Copy out each line featuring the string "that" from the entries beneath.

----

Lemma generate_plain_token (self : TokenGenerator) (token_type : string) (w : World) :
  token_type <> "uuid" -> token_type <> "jwt" ->
  String.length (fst (value (generate self token_type w))) = 64
  /\ PyStr.forallb_chars (plain_charset token_type)
       (fst (value (generate self token_type w))) = true.
Proof.
  intros Huuid Hjwt. unfold plain_charset.
  destruct (String.eqb token_type "hex") eqn:Ehex.
  { apply String.eqb_eq in Ehex. subst.
    rewrite generate_hex_eq. cbn [fst snd value world].
    rewrite length_join_chars, forallb_join_chars, choices_length.
    split; [reflexivity|]. apply choices_forallb; [discriminate | reflexivity]. }
  destruct (String.eqb token_type "numeric") eqn:Enum.
  { apply String.eqb_eq in Enum. subst.
    rewrite generate_numeric_eq. cbn [fst snd value world].
    rewrite length_join_chars, forallb_join_chars, choices_length.
    split; [reflexivity|]. apply choices_forallb; [discriminate | reflexivity]. }
  apply String.eqb_neq in Ehex, Enum.
  rewrite (generate_else_eq self token_type w Ehex Enum Huuid Hjwt).
  cbn [fst snd value world].
  rewrite length_join_chars, forallb_join_chars, choices_length.
  split; [reflexivity|]. apply choices_forallb; [discriminate | reflexivity].
Qed.

Lemma plain_charset_no_newline (token_type : string) :
  plain_charset token_type "010"%char = false.
Proof.
  unfold plain_charset.
  destruct (String.eqb token_type "hex"); [reflexivity|].
  destruct (String.eqb token_type "numeric"); reflexivity.
Qed.

(** Splitting the text of the file at its line feeds gives the tokens back,
    and the empty piece after the last line feed. *)
Lemma split_file_lines (p : ascii -> bool) (tokens : list string) :
  p "010"%char = false ->
  Forall (fun token => PyStr.forallb_chars p token = true) tokens ->
  PyStr.split "010"%char (file_lines tokens) = (tokens ++ [""])%list.
Proof.
  intros Hsep. induction 1 as [|token rest Htoken Hrest IH]; [reflexivity|].
  cbn [file_lines].
  change PyStr.nl with (String "010"%char "").
  rewrite (split_piece p "010"%char token _ Hsep Htoken), IH. reflexivity.
Qed.

(** X2.  For a kind other than uuid and jwt, [generate_tokens] leaves in the
    output file, replacing what the path held, one line per token: split at
    its line feeds the text gives [num_tokens] tokens (none for a count of
    zero or less) of 64 characters of the kind's character set, then the
    empty piece after the last line feed.  No other file changes and the
    random generator has been asked 64 times per token. *)
Theorem generate_tokens_writes_lines
    (num_tokens : Z) (token_type output_file : string) (w : World) :
  token_type <> "uuid" -> token_type <> "jwt" ->
  exists tokens : list string,
    w_fs (generate_tokens num_tokens token_type output_file w)
    = <[output_file := TextFile (file_lines tokens)]> (w_fs w)
    /\ length tokens = Z.to_nat num_tokens
    /\ PyStr.split "010"%char (file_lines tokens) = (tokens ++ [""])%list
    /\ Forall (fun token =>
                 String.length token = 64
                 /\ PyStr.forallb_chars (plain_charset token_type) token = true)
              tokens
    /\ w_rpos (generate_tokens num_tokens token_type output_file w)
       = w_rpos w + 64 * Z.to_nat num_tokens.
Proof.
  intros Huuid Hjwt.
  destruct (generate_tokens_spec
              (fun token =>
                 String.length token = 64
                 /\ PyStr.forallb_chars (plain_charset token_type) token = true)
              num_tokens token_type output_file w)
    as (tokens & Hlen & Hall & Hfs & Hrpos & _).
  { intros g w0. apply generate_plain_token; assumption. }
  exists tokens. split; [exact Hfs|]. split; [exact Hlen|].
  split; [|split; [exact Hall|]].
  - apply (split_file_lines (plain_charset token_type)).
    + apply plain_charset_no_newline.
    + eapply Forall_impl; [exact Hall|]. intros token [_ H]. exact H.
  - rewrite Hrpos.
    assert (Hdraws : fst (consumption token_type) = 64).
    { unfold consumption. apply String.eqb_neq in Huuid, Hjwt.
      rewrite Huuid, Hjwt.
      destruct (String.eqb token_type "hex"); [reflexivity|].
      destruct (String.eqb token_type "numeric"); reflexivity. }
    rewrite Hdraws. lia.
Qed.

Lemma generate_tokens_writes_lines_witness :
  ("numeric" <> "uuid" /\ "numeric" <> "jwt")
  /\ exists tokens : list string,
       w_fs (generate_tokens 3 "numeric" "t.txt" sample_world)
       = <["t.txt" := TextFile (file_lines tokens)]> (w_fs sample_world)
       /\ length tokens = Z.to_nat 3
       /\ PyStr.split "010"%char (file_lines tokens) = (tokens ++ [""])%list
       /\ Forall (fun token =>
                    String.length token = 64
                    /\ PyStr.forallb_chars (plain_charset "numeric") token = true)
                 tokens
       /\ w_rpos (generate_tokens 3 "numeric" "t.txt" sample_world)
          = w_rpos sample_world + 64 * Z.to_nat 3.
Proof.
  split; [split; discriminate|].
  apply (generate_tokens_writes_lines 3 "numeric" "t.txt" sample_world);
    discriminate.
Defined.

(** X3.  For a count of zero or less [generate_tokens] still opens the output
    file for writing: the path ends up holding the empty text, whatever it
    held before; the random generator and the clock are not consulted, and
    the two lines printed are the announcement and the report of 0 tokens
    saved. *)
Theorem generate_tokens_nothing
    (num_tokens : Z) (token_type output_file : string) (w : World) :
  (num_tokens <= 0)%Z ->
  w_fs (generate_tokens num_tokens token_type output_file w)
  = <[output_file := TextFile ""]> (w_fs w)
  /\ w_rpos (generate_tokens num_tokens token_type output_file w) = w_rpos w
  /\ w_cpos (generate_tokens num_tokens token_type output_file w) = w_cpos w
  /\ w_stdout (generate_tokens num_tokens token_type output_file w)
     = (w_stdout w
        ++ [(Fore.CYAN +:+ PyStr.nl +:+ "[+] Generating "
             +:+ PyStr.str_of_Z num_tokens +:+ " " +:+ token_type
             +:+ " tokens...") +:+ PyStr.nl;
            (Fore.GREEN +:+ PyStr.nl +:+ PyStr.nl +:+ "[+] Saved "
             +:+ "0" +:+ " tokens to " +:+ output_file) +:+ PyStr.nl])%list.
Proof.
  intros Hle.
  destruct (generate_tokens_spec (fun _ => True) num_tokens token_type
              output_file w)
    as (tokens & Hlen & _ & Hfs & Hrpos & Hcpos & Hout); [auto|].
  replace (Z.to_nat num_tokens) with 0 in * by lia.
  destruct tokens; [|discriminate Hlen].
  rewrite Hfs, Hrpos, Hcpos, Hout. cbn [file_lines seq map app length Nat.mul].
  repeat split; lia.
Qed.

Lemma generate_tokens_nothing_witness :
  (0 <= 0)%Z
  /\ w_fs (generate_tokens 0 "hex" "t.txt" sample_world)
     = <["t.txt" := TextFile ""]> (w_fs sample_world)
  /\ w_rpos (generate_tokens 0 "hex" "t.txt" sample_world) = w_rpos sample_world
  /\ w_cpos (generate_tokens 0 "hex" "t.txt" sample_world) = w_cpos sample_world
  /\ w_stdout (generate_tokens 0 "hex" "t.txt" sample_world)
     = (w_stdout sample_world
        ++ [(Fore.CYAN +:+ PyStr.nl +:+ "[+] Generating "
             +:+ PyStr.str_of_Z 0 +:+ " " +:+ "hex"
             +:+ " tokens...") +:+ PyStr.nl;
            (Fore.GREEN +:+ PyStr.nl +:+ PyStr.nl +:+ "[+] Saved "
             +:+ "0" +:+ " tokens to " +:+ "t.txt") +:+ PyStr.nl])%list.
Proof.
  split; [reflexivity|].
  apply (generate_tokens_nothing 0 "hex" "t.txt" sample_world). reflexivity.
Defined.

(** X4.  [generate_tokens] has no ceiling and treats every kind alike: for
    any count it writes that many tokens (none below one), reports progress
    once per token, 1 of [num_tokens] up to [num_tokens] of [num_tokens] in
    this order, between the announcement and the closing line that gives the
    number of tokens saved, and asks the random generator and the clock what
    one token of the kind takes, times the number of tokens. *)
Theorem generate_tokens_reports
    (num_tokens : Z) (token_type output_file : string) (w : World) :
  exists tokens : list string,
    length tokens = Z.to_nat num_tokens
    /\ w_fs (generate_tokens num_tokens token_type output_file w)
       = <[output_file := TextFile (file_lines tokens)]> (w_fs w)
    /\ w_rpos (generate_tokens num_tokens token_type output_file w)
       = w_rpos w + Z.to_nat num_tokens * fst (consumption token_type)
    /\ w_cpos (generate_tokens num_tokens token_type output_file w)
       = w_cpos w + Z.to_nat num_tokens * snd (consumption token_type)
    /\ w_stdout (generate_tokens num_tokens token_type output_file w)
       = (w_stdout w
          ++ [(Fore.CYAN +:+ PyStr.nl +:+ "[+] Generating "
               +:+ PyStr.str_of_Z num_tokens +:+ " " +:+ token_type
               +:+ " tokens...") +:+ PyStr.nl]
          ++ map (fun k => progress_line (Z.of_nat k) num_tokens)
                 (seq 1 (Z.to_nat num_tokens))
          ++ [(Fore.GREEN +:+ PyStr.nl +:+ PyStr.nl +:+ "[+] Saved "
               +:+ PyStr.str_of_Z (Z.of_nat (Z.to_nat num_tokens))
               +:+ " tokens to " +:+ output_file) +:+ PyStr.nl])%list.
Proof.
  destruct (generate_tokens_spec (fun _ => True) num_tokens token_type
              output_file w)
    as (tokens & Hlen & _ & Hfs & Hrpos & Hcpos & Hout); [auto|].
  exists tokens. rewrite Hfs, Hrpos, Hcpos, Hout, Hlen. repeat split.
Qed.

(** ** The jwt look-alike *)

Lemma forallb_chars_impl (p q : ascii -> bool) (s : string) :
  (forall c, p c = true -> q c = true) ->
  PyStr.forallb_chars p s = true -> PyStr.forallb_chars q s = true.
Proof.
  intros Hpq. induction s as [|c s IH]; [reflexivity|].
  simpl. intros H. apply andb_true_iff in H as [Hc Hs].
  rewrite (Hpq c Hc), (IH Hs). reflexivity.
Qed.

Lemma string_of_uint_digits (d : Decimal.uint) :
  PyStr.forallb_chars PyStr.is_digit (NilEmpty.string_of_uint d) = true.
Proof. induction d; simpl; try rewrite IHd; reflexivity. Qed.

(** [str(z)] is made of decimal digits, after a minus sign for a negative
    number. *)
Lemma str_of_Z_chars (z : Z) :
  PyStr.forallb_chars (fun c => PyStr.is_digit c || Ascii.eqb c "-")
                      (PyStr.str_of_Z z) = true.
Proof.
  assert (Hu : forall d,
             PyStr.forallb_chars (fun c => PyStr.is_digit c || Ascii.eqb c "-")
                                 (NilZero.string_of_uint d) = true).
  { intros d.
    apply (forallb_chars_impl PyStr.is_digit);
      [intros c ->; reflexivity|].
    destruct d; try apply string_of_uint_digits. reflexivity. }
  unfold PyStr.str_of_Z, NilZero.string_of_int.
  destruct (Z.to_int z) as [d|d]; [apply Hu|].
  simpl. apply Hu.
Qed.

Lemma int_time_value (w : World) :
  value (Time.int_time w) = epoch (w_clock w (w_cpos w)).
Proof. destruct w. reflexivity. Qed.

Lemma jwt_payload_no_dot (sub : string) (iat exp : Z) :
  PyStr.forallb_chars PyStr.is_alnum sub = true ->
  PyStr.forallb_chars (fun c => negb (Ascii.eqb c "."))
                      (jwt_payload ("user_" +:+ sub) iat exp) = true.
Proof.
  intros Hsub. unfold jwt_payload.
  assert (Hz : forall z, PyStr.forallb_chars (fun c => negb (Ascii.eqb c "."))
                           (PyStr.str_of_Z z) = true).
  { intros z. eapply forallb_chars_impl; [|apply str_of_Z_chars].
    intros c Hc. apply orb_true_iff in Hc as [Hd | Hm].
    - destruct (Ascii.eqb c ".") eqn:E; [|reflexivity].
      apply Ascii.eqb_eq in E. subst. discriminate Hd.
    - apply Ascii.eqb_eq in Hm. subst. reflexivity. }
  assert (Hs : PyStr.forallb_chars (fun c => negb (Ascii.eqb c ".")) sub = true).
  { eapply forallb_chars_impl; [|exact Hsub].
    intros c Hc. destruct (Ascii.eqb c ".") eqn:E; [|reflexivity].
    apply Ascii.eqb_eq in E. subst. discriminate Hc. }
  rewrite !forallb_chars_app, !Hz, Hs. reflexivity.
Qed.

Lemma digits_are_alnum_population :
  PyStr.chars PyStr.digits <> []
  /\ forallb PyStr.is_digit (PyStr.chars PyStr.digits) = true
  /\ PyStr.chars PyStr.hexdigits <> []
  /\ forallb is_hexdigit (PyStr.chars PyStr.hexdigits) = true.
Proof. repeat split; discriminate. Qed.

(** The token [_generate_jwt] returns. *)
Lemma _generate_jwt_parts (w : World) :
  exists ds sig : string,
    value (_generate_jwt w)
    = jwt_header +:+ "."
      +:+ jwt_payload ("user_" +:+ ds)
                      (epoch (w_clock w (w_cpos w)))
                      (epoch (w_clock w (S (w_cpos w))) + 3600)
      +:+ "." +:+ sig
    /\ String.length ds = 9
    /\ PyStr.forallb_chars PyStr.is_digit ds = true
    /\ String.length sig = 64
    /\ PyStr.forallb_chars is_hexdigit sig = true.
Proof.
  destruct digits_are_alnum_population as (Hd1 & Hd2 & Hh1 & Hh2).
  unfold _generate_jwt. step_py.
  rewrite !int_time_value.
  pose proof (choices_advanced (PyStr.chars PyStr.digits) 9 w)
    as (_ & _ & C3 & C4 & _).
  set (w1 := world (Random.choices (PyStr.chars PyStr.digits) 9 w)) in *.
  pose proof (int_time_advanced w1) as (_ & _ & T3 & T4 & _).
  set (w2 := world (Time.int_time w1)) in *.
  rewrite T3, T4, C3, C4, !Nat.add_0_r, Nat.add_1_r.
  eexists _, _. split; [reflexivity|].
  rewrite !length_join_chars, !forallb_join_chars, !choices_length.
  repeat split; apply choices_forallb; assumption.
Qed.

----

• [YOUR RESPONSE]:
    any count it writes that many tokens (none below one), reports progress
    this order, between the announcement and the closing line that gives the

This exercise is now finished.